Unless your eyes are a lot better than ours, and your screen is enormous, you will have to click to enlarge that image.

Across those 49 machines, there are nearly 6.24 million cores of concurrency in the aggregate, which is comprised of the cores in the CPUs plus the streaming multiprocessors in the GPUs – or their analogs in hybrid architectures like the Fujitsu A64FX processor that is at the heart of the “Fugaku” supercomputer at RIKEN Lab in Japan and that is used in the new “Deucalion” system installed at FCT in Portugal. The entire Top500 list for June had 114.65 million cores, so these 9.8 percent of the Top500 machines represented only 5.4 percent of the cores.

If you add up the peak theoretical throughput of the compute engines in these 49 machines, it is 1.23 exaflops, which is about a tenth of the 9.8 percent of the exaflops embodied in the entire Top500 list for June 2024, which was 12.5 exaflops. But if you look at the Rmax ratings in teraflops for these machines as a group, they account for 836.1 petaflops, or 10.2 percent of the 8.21 exaflops of Rmax on the entire Top500 list.

Here is where it gets interesting.

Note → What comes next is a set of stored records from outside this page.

(** * organizer3: the pack processing core

    A shallow embedding of [core/metadata.py], [core/watermark.py],
    [core/processor.py] and [core/auto_mosaic.py], and the properties of the
    pack pipeline stated over it.

    Conventions.
    - A Python [str] is a Rocq [string] holding its UTF-8 encoding, so that
      [len(s.encode('utf-8'))] is [String.length s].
    - A Python [int] is a [Z]; [//] is [Z.div] (both round towards minus
      infinity for a positive divisor).
    - A [dict] is an association list in insertion order, which is the order
      [values()], [items()] and [json.dumps] follow.
    - A function that may raise returns a [result]; a function with effects
      on the file system or on the callbacks threads a [world]. *)

From Stdlib Require Import Decimal DecimalFacts DecimalPos DecimalString DecimalZ.
From Stdlib Require Import Floats Uint63.
From Stdlib Require Import String Ascii List ZArith NArith Bool Lia.
Import ListNotations.
Open Scope string_scope.

(* ================================================================== *)
(** * Python values and the library functions the core calls          *)
(* ================================================================== *)

Module Py.

(** ** Exceptions *)

Inductive exn : Type :=
| AttributeError (msg : string)
| TypeError (msg : string)
| ValueError (msg : string)
| JSONDecodeError (msg : string)        (* a ValueError *)
| UnicodeDecodeError (msg : string)     (* a ValueError *)
| OSError (msg : string)                (* FileNotFoundError, IsADirectoryError, ... *)
| UnidentifiedImageError (msg : string) (* an OSError *)
| TimeoutExpired (msg : string)
| ZeroDivisionError (msg : string)
| MetadataError (msg : string)
| WatermarkError (msg : string).

(** [str(e)] *)
Definition str_exn (e : exn) : string :=
  match e with
  | AttributeError m | TypeError m | ValueError m | JSONDecodeError m
  | UnicodeDecodeError m | OSError m | UnidentifiedImageError m
  | TimeoutExpired m | ZeroDivisionError m | MetadataError m | WatermarkError m => m
  end.

(** [isinstance(e, ValueError)] *)
Definition is_ValueError (e : exn) : bool :=
  match e with
  | ValueError _ | JSONDecodeError _ | UnicodeDecodeError _ => true
  | _ => false
  end.

Inductive result (A : Type) : Type :=
| Ok (a : A)
| Raise (e : exn).
Arguments Ok {A} a.
Arguments Raise {A} e.

(** ** Strings *)

Definition byte (a : ascii) : N := N_of_ascii a.

Definition rev_string (s : string) : string :=
  string_of_list_ascii (rev (list_ascii_of_string s)).

(** [sep.join(l)] *)
Fixpoint join (sep : string) (l : list string) : string :=
  match l with
  | [] => ""
  | [x] => x
  | x :: r => x ++ sep ++ join sep r
  end.

(** [s.replace(a, b)] for one-character [a] and [b] *)
Fixpoint replace_char (a b : ascii) (s : string) : string :=
  match s with
  | EmptyString => EmptyString
  | String c r => String (if Ascii.eqb c a then b else c) (replace_char a b r)
  end.

(** [s.lower()] on the ASCII letters (the comparisons of the core are with
    ASCII literals none of whose letters is the lower case of a character
    outside ASCII). *)
Definition lower_ascii (c : ascii) : ascii :=
  if ((65 <=? byte c) && (byte c <=? 90))%N then ascii_of_N (byte c + 32) else c.

Fixpoint lower (s : string) : string :=
  match s with
  | EmptyString => EmptyString
  | String c r => String (lower_ascii c) (lower r)
  end.

(** [s.upper()], likewise *)
Definition upper_ascii (c : ascii) : ascii :=
  if ((97 <=? byte c) && (byte c <=? 122))%N then ascii_of_N (byte c - 32) else c.

Fixpoint upper (s : string) : string :=
  match s with
  | EmptyString => EmptyString
  | String c r => String (upper_ascii c) (upper r)
  end.

(** [s.startswith(p)] *)
Definition startswith (s p : string) : bool := String.prefix p s.

(** [s.startswith((p1, ..., pn))] *)
Definition startswith_any (s : string) (ps : list string) : bool :=
  existsb (startswith s) ps.

(** [s.endswith(p)] *)
Definition endswith (s p : string) : bool :=
  String.prefix (rev_string p) (rev_string s).

(** The characters [str.strip()] removes: those for which [str.isspace]
    holds.  One byte: U+0009..U+000D, U+001C..U+001F, U+0020. *)
Definition space1 (a : ascii) : bool :=
  let n := byte a in
  (((9 <=? n) && (n <=? 13)) || ((28 <=? n) && (n <=? 31)) || (n =? 32))%N.

(** Two bytes: U+0085 (C2 85) and U+00A0 (C2 A0). *)
Definition space2 (a b : ascii) : bool :=
  ((byte a =? 194) && ((byte b =? 133) || (byte b =? 160)))%N.

(** Three bytes: U+1680 (E1 9A 80), U+2000..U+200A (E2 80 80..8A),
    U+2028, U+2029, U+202F (E2 80 A8, A9, AF), U+205F (E2 81 9F) and
    U+3000 (E3 80 80). *)
Definition space3 (a b c : ascii) : bool :=
  let x := byte a in let y := byte b in let z := byte c in
  (((x =? 225) && (y =? 154) && (z =? 128))
   || ((x =? 226) && (y =? 128)
       && (((128 <=? z) && (z <=? 138)) || (z =? 168) || (z =? 169) || (z =? 175)))
   || ((x =? 226) && (y =? 129) && (z =? 159))
   || ((x =? 227) && (y =? 128) && (z =? 128)))%N.
(** * grain-price-analyzer: the price builder and the CSV sanitizer

    A shallow embedding of [04_build_prices_csv.py] and [05_sanitize_csv.py].

    - Python [float]s are IEEE 754 binary64 numbers: Rocq's primitive [float].
    - Python [dict]s with string keys are [gmap string _].
    - A Python exception is an explicit result [Raise e]; [try]/[except]
      is [except_ValueError_TypeError].
    - The builtins that read text ([float] on a [str], [datetime.strptime])
      are parameters of the sections that use them, so every theorem holds
      for the real builtins; [float_of_decimal] and [strptime_ymd] model
      them on ASCII text to run the code on examples. *)

From Stdlib Require Import ZArith Ascii Floats Lia.
From stdpp Require Import gmap strings list sorting.

(** ** Python values and exceptions *)

Inductive exn := ValueError | TypeError | KeyError | IndexError | ZeroDivisionError.

Inductive res (A : Type) : Type :=
| Ok (a : A)
| Raise (e : exn).
Arguments Ok {A} a.
Arguments Raise {A} e.

#[global] Instance res_ret : MRet res := fun A a => Ok a.
#[global] Instance res_bind : MBind res :=
  fun A B f m => match m with Ok a => f a | Raise e => Raise e end.

(** [try: body except (ValueError, TypeError): handler]. Any other
    exception passes through. *)
Definition except_ValueError_TypeError {A} (body : res A) (handler : res A) : res A :=
  match body with
  | Raise ValueError | Raise TypeError => handler
  | other => other
  end.

Ltac res_simpl :=
  cbn [mbind res_bind mret res_ret except_ValueError_TypeError] in *.

(** [d[k]] on a dict. *)
Definition getitem {V} (d : gmap string V) (k : string) : res V :=
  match d !! k with
  | Some v => Ok v
  | None => Raise KeyError
  end.

(** [l[i]] on a list, for [i >= 0]. *)
Definition index {A} (l : list A) (i : nat) : res A :=
  match l !! i with
  | Some x => Ok x
  | None => Raise IndexError
  end.

(** Comparisons of Python floats. [a > b] is [b < a] in IEEE 754, also on
    NaN, where both are false. *)
Definition float_gt (a b : float) : bool := PrimFloat.ltb b a.
Definition float_le (a b : float) : bool := PrimFloat.leb a b.
Definition float_eq (a b : float) : bool := PrimFloat.eqb a b.

(** ** A reader for plain decimal numerals

    [float_of_decimal] reads [-]digits[.digits] with at most 15 digits, as
    Python's [float] does: the digits as an integer and the power of ten
    are both exact binary64 numbers, and one IEEE division rounds their
    quotient correctly. It answers [None] on every other string; the real
    [float] accepts more (exponents, [inf], [nan], blanks), so the
    sections below take the reader as a parameter and this one serves the
    examples. *)

Definition digit_of_ascii (c : ascii) : option Z :=
  let n := Z.of_N (N_of_ascii c) in
  if (48 <=? n)%Z && (n <=? 57)%Z then Some (n - 48)%Z else None.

Thanks to the “Alps” system at CSCS in Switzerland, which is the first Grace-Hopper supercomputer installed and at the moment the most powerful as well, with an Rpeak of 353.75 petaflops across more than 1.3 million cores and SMs, the seven Grace-Hopper machines have 54.1 percent of the composite Rpeak of all of the new machines.

Interestingly, the Jedi system installed at Forschungszentrum Jülich in Germany, which a fairly small Grace-Hopper system, is ranked number 189 on the Top500 but is ranked number one at 72.73 gigaflops per watt on the HPL benchmark. The phase one of the Isambard-AI system at the University of Bristol in England, which is ranked number 128 on the Top500, is also a Grace-Hopper machine and that delivers 68.84 gigaflops per watt on the Green500 list. And the new number three on the Green500 is the new “Helios” Grace-Hopper system at Cyfronet in Poland, which is ranked number 55 on the Top500, comes in at 66.95 gigaflops per watt.

The “Frontier” system at Oak Ridge National Laboratories, which is still the fastest machine in the world, is rated at 1.71 exaflops peak but 1.21 exaflops sustained on HPL, delivers 52.93 gigaflops per watt, and the number two machine on HPL, which is the “Aurora” system at Argonne National Laboratory, is rated at 1.98 exaflops Rpeak but only 1.01 exaflops Rmax on HPL, delivering only 26.15 gigaflops per watt. The “Summit” pre-exascale supercomputer built from Power9 processors and Nvidia “Volta” V100 GPUs, delivered 14.72 gigaflops per watt on HPL for its Green500 ranking, only slightly behind the 15.42 gigaflops per watt for the Fugaku system at RIKEN.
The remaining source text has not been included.